Ok not legs but ankle. Broke my ankle now I need to rest for at least 2 months before I can step out of my home.
I thought I’d cry when I broke it. Or cried when it swollen on the first few nights. I thought I’d be angry or depressed but I didn’t. I just simply accepted the fact- yes I’m injured, now what’s next, what should I do for recovery. It really didn’t bother me much.
My first time breaking bones, being hospitalised, and doing surgery. I was nervous and anxious yet I made it through.
Now I realise the importance of being healthy. And I’ll probably start looking after myself a bit more...
It’s sad that I gotta stay away from my board for months. But I got something better...

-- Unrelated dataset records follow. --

(* ===== verification/SilenceEvidence.v ===== *)
(** * Silence windows of the media stages

    What [_stage_silence_windows] of [control_plane/run_api.py] computes: the
    maximal runs of silent observations of every stage, and the windows of the
    runs that last long enough, numbered within their stage. *)
From S2P Require Import Prelude Collections PyFloat PyData RunModel Timeline.
From Stdlib Require Import Sorting.Permutation Sorting.Sorted.

Open Scope Z_scope.

Section stage.
Context (run : StoredRun).

Definition bundle : Type := instant * list (string * float).

(** No observation starts too late after the one before it. *)
Definition continuous (l : list silent_observation) : Prop :=
  Forall (fun p => breaks_window [p.1] p.2 = false) (pairwise l).

(** What follows a run does not continue it: nothing, a bundle that is not
    silent, or a silent one that starts too late. *)
Definition run_ends (current : list silent_observation) (rest : list bundle) : Prop :=
  match rest with
  | [] => True
  | b :: _ => match silent_bundle run b with None => True | Some o => breaks_window current o = true end
  end.

(** The maximal runs of silent observations of a list of bundles. *)
Inductive silent_runs : list bundle -> list (list silent_observation) -> Prop :=
| runs_nil : silent_runs [] []
| runs_loud b rest runs :
    silent_bundle run b = None -> silent_runs rest runs -> silent_runs (b :: rest) runs
| runs_silent block rest current runs :
    map (silent_bundle run) block = map Some current -> current <> [] -> continuous current ->
    run_ends current rest -> silent_runs rest runs -> silent_runs (block ++ rest) (current :: runs).

(** A window without its number. *)
Definition window_extent : Type := string * float * float * Z * float.
Definition extent (w : _StageSilenceWindow) : window_extent :=
  (sil_stage w, sil_start_ms w, sil_end_ms w, sil_observation_count w, sil_peak_silence_sample_pct w).

(** The window of a run, when its observations last at least 200 ms. *)
Definition window_of (stage : string) (current : list silent_observation) : option window_extent :=
  match current, py_sum (map obs_duration current) with
  | first :: _, Some duration_ms =>
      if fleb STAGE_SILENCE_MIN_WINDOW_MS duration_ms then
        Some (stage, obs_start first, fadd (obs_start first) duration_ms, len current,
              pymax_list fzero (map obs_silence current))
      else None
  | _, _ => None
  end.

(** The windows of every stage are numbered 0, 1, 2, ... in order. *)
Definition numbered (windows : list _StageSilenceWindow) : Prop :=
  forall stage, map sil_window_index (filterb (fun w => String.eqb (sil_stage w) stage) windows)
    = seqZ 0 (countb (fun w => String.eqb (sil_stage w) stage) windows).

Lemma finish_window_spec stage windows current :
  exists new, finish_window stage windows current = windows ++ new
  /\ map extent new = omap id [window_of stage current]
  /\ (numbered windows -> numbered (windows ++ new)).
Proof.
  unfold finish_window, window_of.
  destruct current as [|first current]; [by exists []; rewrite app_nil_r|].
  destruct (py_sum _) as [duration_ms|]; [|by exists []; rewrite app_nil_r].
  destruct (fleb _ duration_ms); [|by exists []; rewrite app_nil_r].
  eexists [_]. split; [reflexivity|]. split; [done|]. intros Hn s. unfold filterb.
  rewrite List.filter_app, map_app, countb_app. cbn.
  destruct (String.eqb_spec stage s) as [->|_]; cbn; [|by rewrite app_nil_r, Z.add_0_r, <- Hn].
  rewrite Z.add_0_r, seqZ_snoc by apply countb_bounds. by rewrite <- Hn.
Qed.

Lemma finish_nothing stage windows : finish_window stage windows [] = windows.
Proof. reflexivity. Qed.

Lemma breaks_window_last l x o : breaks_window (l ++ [x]) o = breaks_window [x] o.
Proof. unfold breaks_window. by rewrite last_snoc. Qed.

Lemma pairwise_snoc {A} (l : list A) x y : pairwise (l ++ [x; y]) = pairwise (l ++ [x]) ++ [(x, y)].
Proof.
  induction l as [|a l IH]; [done|]. destruct l as [|b l]; [done|].
  cbn [app] in *. change (pairwise (a :: b :: ?t)) with ((a, b) :: pairwise (b :: t)). by rewrite IH.
Qed.

Lemma continuous_snoc current o :
  continuous current -> breaks_window current o = false -> continuous (current ++ [o]).
Proof.
  unfold continuous. intros Hc Hb. destruct current as [|x l _] using rev_ind; [constructor|].
  rewrite <- app_assoc. cbn [app]. rewrite pairwise_snoc. apply Forall_app. split; [done|].
  rewrite breaks_window_last in Hb. by repeat constructor.
Qed.

Lemma silence_step_eq stage windows current b :
  silence_step run stage (windows, current) b
  = match silent_bundle run b with
    | None => (finish_window stage windows current, [])
    | Some o => if breaks_window current o then (finish_window stage windows current, [o])
                else (windows, current ++ [o])
    end.
Proof. reflexivity. Qed.

Lemma omap_head {A B} (f : A -> option B) x (l : list A) : omap id [f x] ++ omap f l = omap f (x :: l).
Proof. cbn [omap list_omap]. unfold id. by destruct (f x). Qed.

(** The loop over the bundles, from a run that is open. *)
Lemma silence_loop stage bundles windows current :
  let s := fold_left (silence_step run stage) bundles (windows, current) in
  continuous current ->
  exists runs new, finish_window stage s.1 s.2 = windows ++ new
  /\ map extent new = omap (window_of stage) runs
  /\ (numbered windows -> numbered (windows ++ new))
  /\ forall block, map (silent_bundle run) block = map Some current -> silent_runs (block ++ bundles) runs.
Proof.
  cbv zeta. revert windows current. induction bundles as [|b bundles IH]; intros windows current Hc.
  - cbn [fold_left fst snd]. destruct (finish_window_spec stage windows current) as (new & Hf & He & Hn).
    destruct current as [|o current].
    + exists [], new. split; [done|]. split; [done|]. split; [done|].
      intros block Hb. apply map_eq_nil in Hb as ->. constructor.
    + exists [o :: current], new. split; [done|]. split; [done|]. split; [done|].
      intros block Hb. apply runs_silent; [done|done|done|done|constructor].
  - cbn [fold_left]. rewrite silence_step_eq. destruct (silent_bundle run b) as [o|] eqn:Eb.
    + destruct (breaks_window current o) eqn:Ew.
      * destruct (finish_window_spec stage windows current) as (new1 & Hf & He & Hn). rewrite Hf.
        destruct (IH (windows ++ new1) [o]) as (runs & new2 & Hs & He2 & Hn2 & Hr); [constructor|].
        exists (current :: runs), (new1 ++ new2). rewrite Hs, app_assoc. split; [done|].
        split; [by rewrite map_app, He, He2, omap_head|].
        split; [auto|]. intros block Hb. apply runs_silent; [done| |done| |].
        -- intros ->. by cbn in Ew.
        -- cbn. by rewrite Eb.
        -- apply (Hr [b]). cbn. by rewrite Eb.
      * destruct (IH windows (current ++ [o])) as (runs & new & Hs & He & Hn & Hr);
          [by apply continuous_snoc|].
        exists runs, new. split; [done|]. split; [done|]. split; [done|]. intros block Hb.
        rewrite (app_assoc block [b] bundles : block ++ b :: bundles = _). apply Hr.
        rewrite !map_app, Hb. cbn. by rewrite Eb.
    + destruct (finish_window_spec stage windows current) as (new1 & Hf & He & Hn). rewrite Hf.
      destruct (IH (windows ++ new1) []) as (runs & new2 & Hs & He2 & Hn2 & Hr); [constructor|].
      specialize (Hr [] eq_refl). cbn [app] in Hr.
      destruct current as [|o current].
      * exists runs, (new1 ++ new2). rewrite Hs, app_assoc. split; [done|].
        split; [by rewrite map_app, He, He2|]. split; [auto|].
        intros block Hb. apply map_eq_nil in Hb as ->. by apply runs_loud.
      * exists ((o :: current) :: runs), (new1 ++ new2). rewrite Hs, app_assoc. split; [done|].
        split; [by rewrite map_app, He, He2, omap_head|]. split; [auto|].
        intros block Hb. apply runs_silent; [done|done|done| |by apply runs_loud].
        cbn. by rewrite Eb.
Qed.

Lemma silence_stage_spec windows stage :
  exists runs new, silence_stage run windows stage = windows ++ new
  /\ silent_runs (_stage_quality_bundles run stage) runs
  /\ map extent new = omap (window_of stage) runs
  /\ (numbered windows -> numbered (windows ++ new)).
Proof.
  destruct (silence_loop stage (_stage_quality_bundles run stage) windows [])
    as (runs & new & Hs & He & Hn & Hr); [constructor|].
  exists runs, new. split; [exact Hs|]. split; [by apply (Hr [])|]. done.
Qed.

Lemma silence_stages_spec stages windows :
  numbered windows ->
  exists runs new, fold_left (silence_stage run) stages windows = windows ++ new
  /\ Forall2 (fun stage => silent_runs (_stage_quality_bundles run stage)) stages runs
  /\ map extent new = concat (zip_with (fun stage => omap (window_of stage)) stages runs)
  /\ numbered (windows ++ new).
Proof.
  revert windows. induction stages as [|stage stages IH]; intros windows Hn.
  - exists [], []. rewrite app_nil_r. by repeat constructor.
  - cbn [fold_left]. destruct (silence_stage_spec windows stage) as (r & new1 & -> & Hr & He & Hn1).
    destruct (IH (windows ++ new1)) as (rs & new2 & -> & Hrs & He2 & Hn2); [auto|].
    exists (r :: rs), (new1 ++ new2). rewrite app_assoc. split; [done|]. split; [by constructor|].
    split; [|done]. rewrite map_app, He, He2. reflexivity.
Qed.
End stage.

(** The silence windows of a run are exact: the quality bundles of every
    pipeline stage split into maximal runs of silent observations (both
    values present, a duration not at or below 0, a share of silent samples not
    below 98 %, and none starting too late after the one before it), and the
    windows of the stage are, in order, those of
    the runs whose durations sum to at least 200 ms, with the run's start, the
    start plus the sum as end, its number of observations and its peak; they
    are numbered from 0 within their stage.  Only an unreadable pipeline makes
    the function fail. *)
Theorem silence_windows_exact run :
  match _pipeline_stage_names run with
  | Raise k e => _stage_silence_windows run = Raise k e
  | Ok stages => exists windows runs, _stage_silence_windows run = Ok windows
      /\ Forall2 (fun stage => silent_runs run (_stage_quality_bundles run stage)) stages runs
      /\ map extent windows = concat (zip_with (fun stage => omap (window_of stage)) stages runs)
      /\ numbered windows
  end.
Proof.
  unfold _stage_silence_windows. destruct (_pipeline_stage_names run) as [stages|]; [|done].
  destruct (silence_stages_spec run stages []) as (runs & windows & Hw & Hr & He & Hn); [done|].
  exists windows, runs. cbn [mbind result_bind]. by rewrite Hw.
Qed.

I used to doubt his intention and love... idk if he’s really interested in me, or whatever happened between us was only something short-lived.
But his action has been showing me that he’s really serious about it.
He’s been calling me since day1, and he called me few times a day just to keep me company.
I didn’t ask for any of this. Or at least not in this frequency. But he did.
He doesn’t like texting or calling. And he’s bad at talking too. Still, he calls. Even I don’t ask him to. Talking on phone takes time and effort. And with his consistency it shows that he cares, and he makes me his priority.
Acknowledging this warm my heart.
I’m sure that he could give me what I’ve been looking for.
It’s funny how we know each other’s past, which obviously weren’t something worth being proud of. Still, we chose to trust each other.
I never have to hide in front of him. He knows and accepts who I am and what I do, without judging me, without wanting to manipulate me.
Jealousy and manipulation is not act of love. I can feel he cares about me without that.
And he values communication as much as I do.
He’s the first person I called when I woke up from my surgery. And I cried. And I didn’t feel uncomfortable showing my vulnerability in front of him, knowing that he’ll understand and comfort me.
I wanted to DTR, so so bad.
But now, I just don’t care anymore.
Labels don’t matter to me anymore.
I won’t push again. I’ll just sit back and wait and enjoy the ride. I know he meant it, and he knows I’m committed as much as he does. So it doesn’t matter. I’ll give him time to think about it, while I enjoy the time we shared.